Título: Pancada com efeito mínimo
Autor: Caprioli, Gabriel
Fonte: Correio Braziliense, 20/10/2010, Economia, p. 12

Permitida pelas regras em vigor, a apresentação de garantia por meio de fiança bancária deve diminuir o impacto da elevação do IOF sobre as transações nos segmentos futuros »

O aumento da carga de tributos sobre as operações financeiras no mercado futuro terá um efeito mais tímido do que o projetado pela equipe do ministro da Fazenda, Guido Mantega, mesmo com a pancada de 6% do Imposto sobre Operações Financeiras (IOF) incidente, desde ontem, sobre as garantias exigidas dos investidores em contratos derivativos de câmbio. Nessas negociações, apostas na variação do dólar para obter lucro, a alíquota subiu de 0,38% para 6%. Mesmo que influencie a cotação da moeda norte-americana durante algum tempo, a expectativa dos analistas é de que a tendência de desvalorização da divisa permanecerá.
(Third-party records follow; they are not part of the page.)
(* ===== verification/PeepCode.v ===== *)
(** * The instruction list of the peephole pass: decoding and re-encoding

    Translation of the data, peep_decode, peep_mark_targets and peep_encode of
    src/src/core/peephole.c.  A byte buffer is the list of its bytes; the
    [raw] pointer of an instruction is the list of its own bytes; positions
    and indices are naturals, jump offsets integers.  A constant of the pool is
    what the pass reads of it ([pool_entry]). *)

From Stdlib Require Import ZArith Lia ZifyBool.
From stdpp Require Import base option list.
From S2P Require Import Prelude Opcodes.

(** What peep_decode asks of a constant: a bytecode template with its
    n_upvalues, a list with its length when it is proper, anything else. *)
Inductive pool_entry : Set :=
| Template (n_upvalues : nat)
| TypeList (len : nat)
| OtherConstant.

(** PeepInsn.  The PEEP_* bits of [flags] are four booleans; [synth] is
    [Some] when synth_len is 1. *)
Record PeepInsn : Set := {
  old_pos : nat; new_pos : nat; raw : list Z; raw_len : nat;
  jump_target : option nat; fused_with : option nat; own_len : nat; op : opcode;
  deleted : bool; target : bool; fused : bool; pinned : bool; synth : option Z }.

Record PeepCode : Set := { insns : list PeepInsn; constants : option (list pool_entry) }.

Definition count (pc : PeepCode) : nat := length (insns pc).

(** ** Updates of one instruction *)

Definition set_deleted (x : PeepInsn) : PeepInsn :=
  {| old_pos := old_pos x; new_pos := new_pos x; raw := raw x; raw_len := raw_len x;
     jump_target := jump_target x; fused_with := fused_with x; own_len := own_len x;
     op := op x; deleted := true; target := target x; fused := fused x;
     pinned := pinned x; synth := synth x |}.

Definition set_target (b : bool) (x : PeepInsn) : PeepInsn :=
  {| old_pos := old_pos x; new_pos := new_pos x; raw := raw x; raw_len := raw_len x;
     jump_target := jump_target x; fused_with := fused_with x; own_len := own_len x;
     op := op x; deleted := deleted x; target := b; fused := fused x;
     pinned := pinned x; synth := synth x |}.

Definition set_pinned (x : PeepInsn) : PeepInsn :=
  {| old_pos := old_pos x; new_pos := new_pos x; raw := raw x; raw_len := raw_len x;
     jump_target := jump_target x; fused_with := fused_with x; own_len := own_len x;
     op := op x; deleted := deleted x; target := target x; fused := fused x;
     pinned := true; synth := synth x |}.

Definition set_jump (t : option nat) (x : PeepInsn) : PeepInsn :=
  {| old_pos := old_pos x; new_pos := new_pos x; raw := raw x; raw_len := raw_len x;
     jump_target := t; fused_with := fused_with x; own_len := own_len x;
     op := op x; deleted := deleted x; target := target x; fused := fused x;
     pinned := pinned x; synth := synth x |}.

Definition set_op (o : opcode) (x : PeepInsn) : PeepInsn :=
  {| old_pos := old_pos x; new_pos := new_pos x; raw := raw x; raw_len := raw_len x;
     jump_target := jump_target x; fused_with := fused_with x; own_len := own_len x;
     op := o; deleted := deleted x; target := target x; fused := fused x;
     pinned := pinned x; synth := synth x |}.

(** op = o; raw_len = 1; own_len = 0: an instruction of one byte. *)
Definition set_bare (o : opcode) (x : PeepInsn) : PeepInsn :=
  {| old_pos := old_pos x; new_pos := new_pos x; raw := raw x; raw_len := 1;
     jump_target := jump_target x; fused_with := fused_with x; own_len := 0;
     op := o; deleted := deleted x; target := target x; fused := fused x;
     pinned := pinned x; synth := synth x |}.

Definition set_new_pos (p : nat) (x : PeepInsn) : PeepInsn :=
  {| old_pos := old_pos x; new_pos := p; raw := raw x; raw_len := raw_len x;
     jump_target := jump_target x; fused_with := fused_with x; own_len := own_len x;
     op := op x; deleted := deleted x; target := target x; fused := fused x;
     pinned := pinned x; synth := synth x |}.

(** Replace instruction [i] of the list by its image. *)
Definition upd (i : nat) (f : PeepInsn -> PeepInsn) (pc : PeepCode) : PeepCode :=
  {| insns := alter f i (insns pc); constants := constants pc |}.

(** ** Bytes *)

Definition byte_at (l : list Z) (i : nat) : Z := nth i l 0%Z.

Definition peep_read_u16 (p : list Z) : Z :=
  Z.lor (Z.shiftl (byte_at p 0) 8) (byte_at p 1).

Definition peep_read_i32 (p : list Z) : Z :=
  i32 (Z.lor (Z.lor (Z.lor (u32 (Z.shiftl (byte_at p 0) 24)) (Z.shiftl (byte_at p 1) 16))
                    (Z.shiftl (byte_at p 2) 8)) (byte_at p 3)).

Definition i32_bytes (v : Z) : list Z :=
  [Z.land (Z.shiftr v 24) 255; Z.land (Z.shiftr v 16) 255;
   Z.land (Z.shiftr v 8) 255; Z.land v 255].

(** peep_write_i32 at offset [pos] of a buffer. *)
Definition peep_write_i32 (pos : nat) (v : Z) (buf : list Z) : list Z :=
  take pos buf ++ i32_bytes v ++ drop (pos + 4) buf.

(** ** Positions *)

(** The loop of peep_index_of_pos on [lo..hi]; the fuel is the count. *)
Fixpoint index_search (fuel : nat) (l : list PeepInsn) (pos : nat) (lo hi : Z) : option nat :=
  match fuel with
  | O => None
  | S fuel =>
      if (hi <? lo)%Z then None else
      let mid := (lo + (hi - lo) / 2)%Z in
      match l !! Z.to_nat mid with
      | None => None
      | Some x =>
          if old_pos x =? pos then Some (Z.to_nat mid)
          else if old_pos x <? pos then index_search fuel l pos (mid + 1) hi
          else index_search fuel l pos lo (mid - 1)
      end
  end.

Definition peep_index_of_pos (pc : PeepCode) (pos : nat) : option nat :=
  index_search (S (count pc)) (insns pc) pos 0 (Z.of_nat (count pc) - 1).

(** The deleted instructions at the head of a list. *)
Fixpoint deleted_run (l : list PeepInsn) : list PeepInsn :=
  match l with
  | x :: l' => if deleted x then x :: deleted_run l' else []
  | [] => []
  end.

(** [while (t < count && DELETED) t++]: the first live instruction at or
    after [t], or the count. *)
Definition skip_deleted (pc : PeepCode) (t : nat) : nat :=
  t + length (deleted_run (drop t (insns pc))).

Arguments skip_deleted : simpl never.

Definition peep_next_live (pc : PeepCode) (i : nat) : nat := skip_deleted pc (S i).

(** The second result is *crossed_target. *)
Definition peep_next_live_unjoined (pc : PeepCode) (i : nat) : nat * bool :=
  let skipped := deleted_run (drop (S i) (insns pc)) in
  let n := S i + length skipped in
  (n, existsb target skipped
      || match insns pc !! n with Some x => target x | None => false end).

(** ** Decoding *)

(** [pc->constants[idx]], when there is a pool that long. *)
Definition pool_constant (pool : option (list pool_entry)) (idx : Z) : option pool_entry :=
  match pool with
  | None => None
  | Some l => if (idx <? Z.of_nat (length l))%Z then l !! Z.to_nat idx else None
  end.

(** The operand byte count of the instruction at [ip] (CLOSURE reads its
    template); [None] is a bail-out. *)
Definition operand_length (pool : option (list pool_entry)) (code : list Z) (ip : nat)
    (o : opcode) : option nat :=
  match opcode_operands o with
  | CL_OPND_CLOSURE =>
      if length code <? ip + 3 then None else
      match pool_constant pool (peep_read_u16 (drop (ip + 1) code)) with
      | Some (Template n) => Some (2 + 2 * n)
      | _ => None
      end
  | kind => cl_opnd_len kind
  end.

(** The instruction peep_decode stores for [1 + n] bytes at [ip]. *)
Definition decoded_insn (code : list Z) (ip n : nat) (o : opcode) : PeepInsn :=
  {| old_pos := ip; new_pos := 0; raw := take (1 + n) (drop ip code); raw_len := 1 + n;
     jump_target := None; fused_with := None; own_len := n; op := o; deleted := false;
     target := false; fused := false; pinned := false; synth := None |}.

(** The first loop of peep_decode. *)
Fixpoint decode_insns (fuel : nat) (pool : option (list pool_entry)) (code : list Z) (ip : nat)
    : option (list PeepInsn) :=
  match fuel with
  | O => None
  | S fuel =>
      if ip <? length code then
        o ← cl_opcode_info (byte_at code ip);
        n ← operand_length pool code ip o;
        if length code <? ip + 1 + n then None else
        rest ← decode_insns fuel pool code (ip + 1 + n);
        Some (decoded_insn code ip n o :: rest)
      else Some []
  end.

(** The target index of a jump or landing offset: uint32_t arithmetic. *)
Definition resolve_target (pc : PeepCode) (len : nat) (x : PeepInsn) (jpos : nat) : option nat :=
  let off := peep_read_i32 (drop jpos (raw x)) in
  let tpos := u32 (Z.of_nat (old_pos x) + Z.of_nat (raw_len x) + u32 off) in
  if (Z.of_nat len <=? tpos)%Z then None else peep_index_of_pos pc (Z.to_nat tpos).

(** One step of the second loop. *)
Definition resolve_insn (pc : PeepCode) (len : nat) (x : PeepInsn) : option PeepInsn :=
  match cl_opnd_jrel_pos (opcode_operands (op x)) with
  | O => Some x
  | jpos => t ← resolve_target pc len x jpos; Some (set_jump (Some t) x)
  end.

(** Pin the [n] entries of the landing table at [t]. *)
Fixpoint pin_entries (n : nat) (t : nat) (l : list PeepInsn) : option (list PeepInsn) :=
  match n with
  | O => Some l
  | S n =>
      match l !! t with
      | Some e =>
          if decide (op e = OP_JMP) then
            if raw_len e =? 5 then pin_entries n (S t) (alter set_pinned t l) else None
          else None
      | None => None
      end
  end.

(** One step of the HANDLER-CASE loop. *)
Definition pin_landing (pool : option (list pool_entry)) (l : list PeepInsn) (x : PeepInsn)
    : option (list PeepInsn) :=
  if decide (op x = OP_HANDLER_CASE_PUSH) then
    match pool_constant pool (peep_read_u16 (drop 1 (raw x))), jump_target x with
    | Some (TypeList n), Some t =>
        if length l <? t + n then None else pin_entries n t l
    | _, _ => None
    end
  else Some l.

Definition pin_landings (pool : option (list pool_entry)) (l : list PeepInsn)
    : option (list PeepInsn) :=
  foldl (fun acc i => l' ← acc; x ← l' !! i; pin_landing pool l' x) (Some l) (seq 0 (length l)).

Definition peep_decode (pool : option (list pool_entry)) (code : list Z) : option PeepCode :=
  l ← decode_insns (S (length code)) pool code 0;
  l' ← mapM (resolve_insn {| insns := l; constants := pool |} (length code)) l;
  l'' ← pin_landings pool l';
  Some {| insns := l''; constants := pool |}.

(** ** Target marks *)

Definition clear_target (x : PeepInsn) : PeepInsn := set_target (pinned x) x.

(** The target of one live instruction becomes a boundary. *)
Definition mark_target (l : list PeepInsn) (x : PeepInsn) : list PeepInsn :=
  if deleted x then l else
  match jump_target x with
  | Some t => alter (set_target true) t l
  | None => l
  end.

(** peep_mark_targets.  Marking changes no field the second loop reads, so
    the loop runs over the instructions as the first loop left them. *)
Definition peep_mark_targets (pc : PeepCode) : PeepCode :=
  let l := clear_target <$> insns pc in
  {| insns := foldl mark_target l l; constants := constants pc |}.

(** ** Re-encoding *)

(** The members of the instruction at [i]: itself, then along fused_with. *)
Fixpoint member_bytes (fuel : nat) (l : list PeepInsn) (i : nat) : list Z :=
  match fuel with
  | O => []
  | S fuel =>
      match l !! i with
      | None => []
      | Some m =>
          take (own_len m) (drop 1 (raw m)) ++
          match fused_with m with Some j => member_bytes fuel l j | None => [] end
      end
  end.

(** The operand bytes the encoder emits for the instruction [x] at [i]. *)
Definition operand_bytes (l : list PeepInsn) (i : nat) (x : PeepInsn) : list Z :=
  option_list (synth x) ++ member_bytes (length l) l i.

(** Pass 1: positions of the live instructions, and the new length. *)
Fixpoint assign_positions (pos : nat) (l : list PeepInsn) : list PeepInsn * nat :=
  match l with
  | [] => ([], pos)
  | x :: l' =>
      if deleted x then
        let '(r, p) := assign_positions pos l' in (x :: r, p)
      else
        let '(r, p) := assign_positions (pos + raw_len x) l' in (set_new_pos pos x :: r, p)
  end.

(** Pass 2, for the live instruction [x] at [i]: its bytes, with the jump
    offset recomputed from the new positions. *)
Definition emit_insn (pc : PeepCode) (i : nat) (x : PeepInsn) : list Z :=
  let bytes := opcode_value (op x) :: operand_bytes (insns pc) i x in
  match jump_target x with
  | None => bytes
  | Some t =>
      let tpos := match insns pc !! skip_deleted pc t with Some y => new_pos y | None => 0 end in
      let off := i32 (Z.of_nat tpos - Z.of_nat (new_pos x + raw_len x)) in
      peep_write_i32 (cl_opnd_jrel_pos (opcode_operands (op x))) off bytes
  end.

(** The live instructions are emitted at consecutive positions, so the
    output buffer is their concatenation. *)
Definition emit (pc : PeepCode) : list Z :=
  concat (imap (fun i x => if deleted x then [] else emit_insn pc i x) (insns pc)).

Record CL_LineEntry : Set := { pc_of : nat; line : nat }.

(** The inner binary search: the first instruction at [old_pos >= want]. *)
Fixpoint lower_bound (fuel : nat) (l : list PeepInsn) (want : nat) (lo hi : nat) : nat :=
  match fuel with
  | O => lo
  | S fuel =>
      if lo <? hi then
        let mid := lo + (hi - lo) / 2 in
        match l !! mid with
        | Some x => if old_pos x <? want then lower_bound fuel l want (S mid) hi
                    else lower_bound fuel l want lo mid
        | None => lo
        end
      else lo
  end.

(** [while (idx > 0 && DELETED) idx--]. *)
Fixpoint back_to_live (l : list PeepInsn) (idx : nat) : nat :=
  match idx with
  | O => O
  | S i => match l !! idx with
           | Some x => if deleted x then back_to_live l i else idx
           | None => idx
           end
  end.

(** The instruction that runs the code the entry at [want] is about. *)
Definition line_index (pc : PeepCode) (want : nat) : nat :=
  let idx := lower_bound (S (count pc)) (insns pc) want 0 (count pc) in
  let idx := match insns pc !! idx with
             | Some x => if fused x then back_to_live (insns pc) idx else idx
             | None => idx
             end in
  skip_deleted pc idx.

(** One step of the line loop: the entries kept so far and the last pc
    (last_pc = -1 is [None]). *)
Definition remap_line (pc : PeepCode) (acc : list CL_LineEntry * option nat) (e : CL_LineEntry)
    : list CL_LineEntry * option nat :=
  match insns pc !! line_index pc (pc_of e) with
  | None => acc
  | Some x =>
      if decide (acc.2 = Some (new_pos x)) then acc
      else (acc.1 ++ [{| pc_of := new_pos x; line := line e |}], Some (new_pos x))
  end.

Definition remap_lines (pc : PeepCode) (lines : list CL_LineEntry) : list CL_LineEntry :=
  (foldl (remap_line pc) ([], None) lines).1.

(** peep_encode: the new code and the new line table. *)
Definition peep_encode (pc : PeepCode) (lines : list CL_LineEntry) : list Z * list CL_LineEntry :=
  let pc' := {| insns := (assign_positions 0 (insns pc)).1; constants := constants pc |} in
  (emit pc', remap_lines pc' lines).

(** ** cl_bytecode_has_backward_jump *)

(** The scan of the decoder, looking at the sign of each offset; bytes it
    does not understand answer no. *)
Fixpoint backward_scan (fuel : nat) (pool : option (list pool_entry)) (code : list Z) (ip : nat)
    : bool :=
  match fuel with
  | O => false
  | S fuel =>
      if ip <? length code then
        match cl_opcode_info (byte_at code ip) with
        | None => false
        | Some o =>
            match operand_length pool code ip o with
            | None => false
            | Some n =>
                if length code <? ip + 1 + n then false else
                let jpos := cl_opnd_jrel_pos (opcode_operands o) in
                if negb (jpos =? 0) && (peep_read_i32 (drop (ip + jpos) code) <? 0)%Z then true
                else backward_scan fuel pool code (ip + 1 + n)
            end
        end
      else false
  end.

Definition cl_bytecode_has_backward_jump (pool : option (list pool_entry)) (code : list Z) : bool :=
  backward_scan (S (length code)) pool code 0.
A medida só ataca uma das formas possíveis de garantia para as transações futuras, quando o investidor traz recursos do exterior e os utiliza diretamente como seguro para a operação. Outras maneiras de atender a exigência da Bolsa de Mercadorias e Futuros (BM&F) são a apresentação de títulos do Tesouro Nacional, ações ou fianças bancárias. Nas duas primeiras, o estrangeiro será tributado pelo IOF em 6% e 2%, respectivamente. Para as fianças, no entanto, não há nenhuma tributação, porque o instrumento não é considerado, legalmente, uma transação financeira.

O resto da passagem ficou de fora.